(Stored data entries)
....

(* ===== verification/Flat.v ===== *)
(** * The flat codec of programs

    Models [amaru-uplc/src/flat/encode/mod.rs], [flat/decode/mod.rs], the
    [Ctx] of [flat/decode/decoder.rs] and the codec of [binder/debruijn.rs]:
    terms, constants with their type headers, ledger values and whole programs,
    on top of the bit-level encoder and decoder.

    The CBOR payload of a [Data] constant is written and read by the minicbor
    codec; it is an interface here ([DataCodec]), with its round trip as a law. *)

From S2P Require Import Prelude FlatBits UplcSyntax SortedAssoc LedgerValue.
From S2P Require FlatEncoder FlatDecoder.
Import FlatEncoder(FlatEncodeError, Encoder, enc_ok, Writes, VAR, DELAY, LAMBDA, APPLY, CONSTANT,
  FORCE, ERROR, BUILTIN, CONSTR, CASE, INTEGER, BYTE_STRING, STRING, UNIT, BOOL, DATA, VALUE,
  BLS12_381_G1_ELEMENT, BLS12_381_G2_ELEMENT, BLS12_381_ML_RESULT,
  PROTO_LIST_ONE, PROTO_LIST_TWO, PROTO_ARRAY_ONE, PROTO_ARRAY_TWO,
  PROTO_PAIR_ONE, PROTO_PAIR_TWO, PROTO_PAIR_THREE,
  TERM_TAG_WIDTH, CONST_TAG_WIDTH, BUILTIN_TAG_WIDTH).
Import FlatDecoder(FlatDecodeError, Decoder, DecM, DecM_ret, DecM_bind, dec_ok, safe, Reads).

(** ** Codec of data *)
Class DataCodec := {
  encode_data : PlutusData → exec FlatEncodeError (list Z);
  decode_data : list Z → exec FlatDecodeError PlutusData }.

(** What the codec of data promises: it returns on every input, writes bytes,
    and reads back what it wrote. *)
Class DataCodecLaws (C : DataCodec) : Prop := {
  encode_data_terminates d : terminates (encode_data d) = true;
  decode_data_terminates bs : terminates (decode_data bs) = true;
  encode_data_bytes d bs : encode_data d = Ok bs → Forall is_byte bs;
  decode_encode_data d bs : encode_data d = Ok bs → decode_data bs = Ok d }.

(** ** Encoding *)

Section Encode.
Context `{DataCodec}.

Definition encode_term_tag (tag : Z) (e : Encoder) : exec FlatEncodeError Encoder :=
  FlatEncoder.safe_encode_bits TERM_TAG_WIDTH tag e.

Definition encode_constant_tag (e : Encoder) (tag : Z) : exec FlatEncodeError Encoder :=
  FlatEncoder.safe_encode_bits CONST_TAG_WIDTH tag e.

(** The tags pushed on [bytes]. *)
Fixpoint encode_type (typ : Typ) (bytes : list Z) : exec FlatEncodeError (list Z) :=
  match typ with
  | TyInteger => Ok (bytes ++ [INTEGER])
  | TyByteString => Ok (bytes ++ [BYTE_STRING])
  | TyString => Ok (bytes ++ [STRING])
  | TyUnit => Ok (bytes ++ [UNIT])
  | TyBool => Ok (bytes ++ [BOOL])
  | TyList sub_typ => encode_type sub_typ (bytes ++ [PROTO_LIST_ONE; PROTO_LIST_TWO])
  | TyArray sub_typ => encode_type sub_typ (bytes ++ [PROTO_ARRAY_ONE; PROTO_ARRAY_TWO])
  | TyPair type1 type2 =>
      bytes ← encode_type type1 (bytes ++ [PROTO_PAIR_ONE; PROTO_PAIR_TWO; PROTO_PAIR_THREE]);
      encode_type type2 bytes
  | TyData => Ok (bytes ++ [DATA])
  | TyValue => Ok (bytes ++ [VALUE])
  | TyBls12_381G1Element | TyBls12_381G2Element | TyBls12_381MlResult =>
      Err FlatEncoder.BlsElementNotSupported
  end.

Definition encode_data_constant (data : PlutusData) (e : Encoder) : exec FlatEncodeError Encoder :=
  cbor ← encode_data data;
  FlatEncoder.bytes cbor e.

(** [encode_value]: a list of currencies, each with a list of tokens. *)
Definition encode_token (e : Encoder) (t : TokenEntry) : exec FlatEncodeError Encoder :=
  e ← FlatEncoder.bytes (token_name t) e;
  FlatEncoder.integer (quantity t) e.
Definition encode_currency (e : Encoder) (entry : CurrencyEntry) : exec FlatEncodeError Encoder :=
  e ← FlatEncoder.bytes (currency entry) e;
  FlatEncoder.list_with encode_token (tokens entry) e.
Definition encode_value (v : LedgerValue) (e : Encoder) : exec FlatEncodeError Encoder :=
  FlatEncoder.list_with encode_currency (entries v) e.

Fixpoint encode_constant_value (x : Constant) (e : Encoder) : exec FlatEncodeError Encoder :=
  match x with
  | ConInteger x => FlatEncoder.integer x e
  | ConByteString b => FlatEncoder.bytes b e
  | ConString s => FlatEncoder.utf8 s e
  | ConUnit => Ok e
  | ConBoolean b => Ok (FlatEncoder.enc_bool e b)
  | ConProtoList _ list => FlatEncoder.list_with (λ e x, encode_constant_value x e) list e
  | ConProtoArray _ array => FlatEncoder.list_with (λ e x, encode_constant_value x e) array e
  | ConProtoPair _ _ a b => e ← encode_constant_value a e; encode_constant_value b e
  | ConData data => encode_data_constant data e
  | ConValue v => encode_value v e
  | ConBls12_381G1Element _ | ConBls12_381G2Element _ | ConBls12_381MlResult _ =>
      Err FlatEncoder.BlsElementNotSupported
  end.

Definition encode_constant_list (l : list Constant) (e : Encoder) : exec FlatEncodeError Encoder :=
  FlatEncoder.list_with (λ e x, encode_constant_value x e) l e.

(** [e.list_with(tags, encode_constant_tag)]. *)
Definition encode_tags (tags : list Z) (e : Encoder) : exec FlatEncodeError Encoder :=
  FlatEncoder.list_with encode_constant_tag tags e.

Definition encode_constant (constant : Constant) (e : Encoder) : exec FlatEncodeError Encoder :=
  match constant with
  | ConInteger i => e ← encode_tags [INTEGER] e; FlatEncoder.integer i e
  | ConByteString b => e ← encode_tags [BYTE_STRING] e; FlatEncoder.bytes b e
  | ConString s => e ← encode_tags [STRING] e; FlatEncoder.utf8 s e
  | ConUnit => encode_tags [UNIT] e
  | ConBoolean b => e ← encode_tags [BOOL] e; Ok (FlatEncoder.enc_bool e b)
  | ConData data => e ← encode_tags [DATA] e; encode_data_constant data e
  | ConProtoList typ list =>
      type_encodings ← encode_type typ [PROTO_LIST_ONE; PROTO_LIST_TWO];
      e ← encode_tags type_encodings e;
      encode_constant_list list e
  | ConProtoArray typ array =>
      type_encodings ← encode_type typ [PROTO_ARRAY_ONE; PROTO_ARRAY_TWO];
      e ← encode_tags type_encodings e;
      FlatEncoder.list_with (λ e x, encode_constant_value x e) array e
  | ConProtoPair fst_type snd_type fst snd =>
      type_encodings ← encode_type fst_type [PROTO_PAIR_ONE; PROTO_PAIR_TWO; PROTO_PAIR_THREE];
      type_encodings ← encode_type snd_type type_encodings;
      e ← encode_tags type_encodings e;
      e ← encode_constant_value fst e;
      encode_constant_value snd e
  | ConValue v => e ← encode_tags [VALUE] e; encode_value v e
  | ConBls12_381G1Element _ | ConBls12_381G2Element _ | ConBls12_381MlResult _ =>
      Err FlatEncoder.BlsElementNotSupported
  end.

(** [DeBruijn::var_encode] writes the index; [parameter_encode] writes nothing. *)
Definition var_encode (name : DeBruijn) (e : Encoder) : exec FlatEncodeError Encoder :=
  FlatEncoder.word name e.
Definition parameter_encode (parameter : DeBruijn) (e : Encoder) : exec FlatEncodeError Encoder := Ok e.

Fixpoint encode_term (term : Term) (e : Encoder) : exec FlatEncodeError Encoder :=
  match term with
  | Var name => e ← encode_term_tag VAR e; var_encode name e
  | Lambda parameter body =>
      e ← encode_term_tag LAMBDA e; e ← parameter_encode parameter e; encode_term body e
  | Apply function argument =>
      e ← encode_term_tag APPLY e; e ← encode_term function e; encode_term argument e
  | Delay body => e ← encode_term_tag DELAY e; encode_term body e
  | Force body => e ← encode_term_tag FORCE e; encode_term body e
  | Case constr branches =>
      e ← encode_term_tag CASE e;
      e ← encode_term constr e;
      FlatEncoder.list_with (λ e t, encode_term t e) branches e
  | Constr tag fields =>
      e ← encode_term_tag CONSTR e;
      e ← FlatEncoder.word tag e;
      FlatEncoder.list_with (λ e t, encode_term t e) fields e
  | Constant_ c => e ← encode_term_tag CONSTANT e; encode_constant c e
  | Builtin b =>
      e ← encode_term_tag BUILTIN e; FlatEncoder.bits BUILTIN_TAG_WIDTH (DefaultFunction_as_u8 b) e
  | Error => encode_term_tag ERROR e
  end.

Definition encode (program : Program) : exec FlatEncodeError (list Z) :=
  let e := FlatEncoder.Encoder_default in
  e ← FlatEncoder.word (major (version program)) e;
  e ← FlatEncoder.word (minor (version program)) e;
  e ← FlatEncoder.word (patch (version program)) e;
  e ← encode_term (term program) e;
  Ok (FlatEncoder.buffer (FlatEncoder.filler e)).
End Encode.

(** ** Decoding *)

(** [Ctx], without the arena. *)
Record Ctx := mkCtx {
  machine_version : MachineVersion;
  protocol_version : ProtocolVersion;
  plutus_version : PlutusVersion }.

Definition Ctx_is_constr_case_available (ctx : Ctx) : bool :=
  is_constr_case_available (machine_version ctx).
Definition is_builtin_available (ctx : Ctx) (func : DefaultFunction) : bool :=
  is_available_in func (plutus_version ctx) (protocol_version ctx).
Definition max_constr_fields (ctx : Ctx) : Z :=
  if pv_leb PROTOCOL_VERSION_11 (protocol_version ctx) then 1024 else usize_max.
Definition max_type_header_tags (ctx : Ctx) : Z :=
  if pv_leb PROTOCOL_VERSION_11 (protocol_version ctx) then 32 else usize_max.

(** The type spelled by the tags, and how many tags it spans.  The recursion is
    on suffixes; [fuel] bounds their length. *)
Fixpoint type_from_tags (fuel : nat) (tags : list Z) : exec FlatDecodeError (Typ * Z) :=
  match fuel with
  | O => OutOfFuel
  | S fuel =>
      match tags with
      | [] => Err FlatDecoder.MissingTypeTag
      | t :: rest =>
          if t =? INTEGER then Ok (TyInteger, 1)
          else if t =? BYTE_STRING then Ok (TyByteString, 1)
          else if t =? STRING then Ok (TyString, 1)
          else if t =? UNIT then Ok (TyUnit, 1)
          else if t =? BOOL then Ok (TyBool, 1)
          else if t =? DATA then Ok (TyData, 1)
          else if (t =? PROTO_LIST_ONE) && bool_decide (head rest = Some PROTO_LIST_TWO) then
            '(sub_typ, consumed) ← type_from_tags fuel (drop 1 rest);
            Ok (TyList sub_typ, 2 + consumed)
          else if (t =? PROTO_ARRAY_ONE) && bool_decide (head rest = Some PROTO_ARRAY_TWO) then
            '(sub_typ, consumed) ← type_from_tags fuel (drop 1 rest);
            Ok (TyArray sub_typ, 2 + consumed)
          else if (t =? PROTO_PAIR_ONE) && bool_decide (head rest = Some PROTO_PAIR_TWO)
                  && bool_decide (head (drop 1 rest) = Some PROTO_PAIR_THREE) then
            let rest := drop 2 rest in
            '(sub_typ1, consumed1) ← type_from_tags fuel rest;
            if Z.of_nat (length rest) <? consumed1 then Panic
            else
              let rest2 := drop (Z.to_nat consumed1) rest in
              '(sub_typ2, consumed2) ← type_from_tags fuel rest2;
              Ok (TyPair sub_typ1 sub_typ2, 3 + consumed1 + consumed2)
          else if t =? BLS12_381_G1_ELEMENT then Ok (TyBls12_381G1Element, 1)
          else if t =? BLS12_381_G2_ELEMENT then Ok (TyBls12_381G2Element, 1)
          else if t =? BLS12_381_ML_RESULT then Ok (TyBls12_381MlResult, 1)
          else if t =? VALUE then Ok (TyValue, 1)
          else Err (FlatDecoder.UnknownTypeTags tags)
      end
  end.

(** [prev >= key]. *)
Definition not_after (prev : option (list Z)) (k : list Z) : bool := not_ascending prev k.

....

_Task to carry out_
Using the entries above, give again exactly the lines from the line holding "TERM_TAG_WIDTH, CONST_TAG_WIDTH, BUILTIN_TAG_WIDTH)." through the line holding "Definition encode_data_constant (data". Include both end lines and nothing else.

_Worked solution_
  TERM_TAG_WIDTH, CONST_TAG_WIDTH, BUILTIN_TAG_WIDTH).
Import FlatDecoder(FlatDecodeError, Decoder, DecM, DecM_ret, DecM_bind, dec_ok, safe, Reads).

(** ** Codec of data *)
Class DataCodec := {
  encode_data : PlutusData → exec FlatEncodeError (list Z);
  decode_data : list Z → exec FlatDecodeError PlutusData }.

(** What the codec of data promises: it returns on every input, writes bytes,
    and reads back what it wrote. *)
Class DataCodecLaws (C : DataCodec) : Prop := {
  encode_data_terminates d : terminates (encode_data d) = true;
  decode_data_terminates bs : terminates (decode_data bs) = true;
  encode_data_bytes d bs : encode_data d = Ok bs → Forall is_byte bs;
  decode_encode_data d bs : encode_data d = Ok bs → decode_data bs = Ok d }.

(** ** Encoding *)

Section Encode.
Context `{DataCodec}.

Definition encode_term_tag (tag : Z) (e : Encoder) : exec FlatEncodeError Encoder :=
  FlatEncoder.safe_encode_bits TERM_TAG_WIDTH tag e.

Definition encode_constant_tag (e : Encoder) (tag : Z) : exec FlatEncodeError Encoder :=
  FlatEncoder.safe_encode_bits CONST_TAG_WIDTH tag e.

(** The tags pushed on [bytes]. *)
Fixpoint encode_type (typ : Typ) (bytes : list Z) : exec FlatEncodeError (list Z) :=
  match typ with
  | TyInteger => Ok (bytes ++ [INTEGER])
  | TyByteString => Ok (bytes ++ [BYTE_STRING])
  | TyString => Ok (bytes ++ [STRING])
  | TyUnit => Ok (bytes ++ [UNIT])
  | TyBool => Ok (bytes ++ [BOOL])
  | TyList sub_typ => encode_type sub_typ (bytes ++ [PROTO_LIST_ONE; PROTO_LIST_TWO])
  | TyArray sub_typ => encode_type sub_typ (bytes ++ [PROTO_ARRAY_ONE; PROTO_ARRAY_TWO])
  | TyPair type1 type2 =>
      bytes ← encode_type type1 (bytes ++ [PROTO_PAIR_ONE; PROTO_PAIR_TWO; PROTO_PAIR_THREE]);
      encode_type type2 bytes
  | TyData => Ok (bytes ++ [DATA])
  | TyValue => Ok (bytes ++ [VALUE])
  | TyBls12_381G1Element | TyBls12_381G2Element | TyBls12_381MlResult =>
      Err FlatEncoder.BlsElementNotSupported
  end.

Definition encode_data_constant (data : PlutusData) (e : Encoder) : exec FlatEncodeError Encoder :=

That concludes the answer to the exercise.